» WHAT IS REQUIRED: Below are lines of data. Give the number of them that contain the string "exact", and nothing else.

(EXTRACTED MATERIAL)

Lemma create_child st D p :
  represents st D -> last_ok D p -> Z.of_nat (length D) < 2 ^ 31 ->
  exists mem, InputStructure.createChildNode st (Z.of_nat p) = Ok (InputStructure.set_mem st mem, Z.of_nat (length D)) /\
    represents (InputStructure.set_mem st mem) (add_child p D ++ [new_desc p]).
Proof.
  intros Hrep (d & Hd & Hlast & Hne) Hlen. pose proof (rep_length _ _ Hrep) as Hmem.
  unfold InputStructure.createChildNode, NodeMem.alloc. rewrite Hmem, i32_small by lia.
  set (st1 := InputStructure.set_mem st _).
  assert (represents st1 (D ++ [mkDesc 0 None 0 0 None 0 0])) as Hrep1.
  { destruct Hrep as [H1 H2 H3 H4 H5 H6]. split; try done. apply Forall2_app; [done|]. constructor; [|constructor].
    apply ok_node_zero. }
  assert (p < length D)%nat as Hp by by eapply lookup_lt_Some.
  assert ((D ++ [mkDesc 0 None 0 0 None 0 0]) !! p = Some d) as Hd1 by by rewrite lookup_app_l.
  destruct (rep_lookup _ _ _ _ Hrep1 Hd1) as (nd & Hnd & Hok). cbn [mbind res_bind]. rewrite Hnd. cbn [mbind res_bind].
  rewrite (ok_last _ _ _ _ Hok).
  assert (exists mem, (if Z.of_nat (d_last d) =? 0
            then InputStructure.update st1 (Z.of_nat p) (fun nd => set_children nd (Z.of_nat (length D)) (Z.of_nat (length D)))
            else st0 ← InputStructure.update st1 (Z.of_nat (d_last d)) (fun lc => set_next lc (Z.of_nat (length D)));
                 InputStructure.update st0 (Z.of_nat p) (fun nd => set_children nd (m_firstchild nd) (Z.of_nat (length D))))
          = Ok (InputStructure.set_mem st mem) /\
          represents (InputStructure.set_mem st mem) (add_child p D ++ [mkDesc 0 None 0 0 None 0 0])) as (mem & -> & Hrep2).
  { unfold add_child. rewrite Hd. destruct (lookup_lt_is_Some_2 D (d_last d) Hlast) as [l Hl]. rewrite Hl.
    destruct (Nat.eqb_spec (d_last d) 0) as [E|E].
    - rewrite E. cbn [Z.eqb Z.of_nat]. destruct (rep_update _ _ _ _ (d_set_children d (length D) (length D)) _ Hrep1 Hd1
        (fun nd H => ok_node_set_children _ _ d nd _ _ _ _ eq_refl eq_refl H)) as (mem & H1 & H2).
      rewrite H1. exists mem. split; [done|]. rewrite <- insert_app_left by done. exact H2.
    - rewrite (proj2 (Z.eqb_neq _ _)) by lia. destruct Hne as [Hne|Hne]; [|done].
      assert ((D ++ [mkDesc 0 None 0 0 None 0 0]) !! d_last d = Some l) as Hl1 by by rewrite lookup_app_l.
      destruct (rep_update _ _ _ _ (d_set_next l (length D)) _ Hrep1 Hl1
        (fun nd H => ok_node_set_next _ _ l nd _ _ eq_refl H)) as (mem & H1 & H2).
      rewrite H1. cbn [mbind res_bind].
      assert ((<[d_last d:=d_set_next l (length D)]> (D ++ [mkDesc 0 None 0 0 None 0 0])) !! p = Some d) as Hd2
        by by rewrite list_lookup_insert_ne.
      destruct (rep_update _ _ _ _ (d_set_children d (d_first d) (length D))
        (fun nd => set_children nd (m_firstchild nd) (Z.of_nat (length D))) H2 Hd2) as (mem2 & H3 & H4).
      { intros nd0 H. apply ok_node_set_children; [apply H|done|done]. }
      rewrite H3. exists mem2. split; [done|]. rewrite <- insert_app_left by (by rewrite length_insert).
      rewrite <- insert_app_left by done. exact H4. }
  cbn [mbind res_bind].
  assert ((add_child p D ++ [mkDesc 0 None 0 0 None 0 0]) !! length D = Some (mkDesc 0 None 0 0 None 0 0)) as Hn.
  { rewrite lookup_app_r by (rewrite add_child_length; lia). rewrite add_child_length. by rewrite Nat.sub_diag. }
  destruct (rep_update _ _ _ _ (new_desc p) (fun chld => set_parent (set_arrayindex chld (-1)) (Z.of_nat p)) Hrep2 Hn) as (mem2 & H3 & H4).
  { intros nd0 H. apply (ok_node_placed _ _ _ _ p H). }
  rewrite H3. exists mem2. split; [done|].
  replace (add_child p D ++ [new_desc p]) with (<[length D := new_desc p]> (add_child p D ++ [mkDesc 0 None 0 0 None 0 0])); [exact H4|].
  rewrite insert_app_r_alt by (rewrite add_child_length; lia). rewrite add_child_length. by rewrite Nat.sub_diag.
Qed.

(End EXTRACTED MATERIAL)

» ANSWER TO THE PROBLEM: 3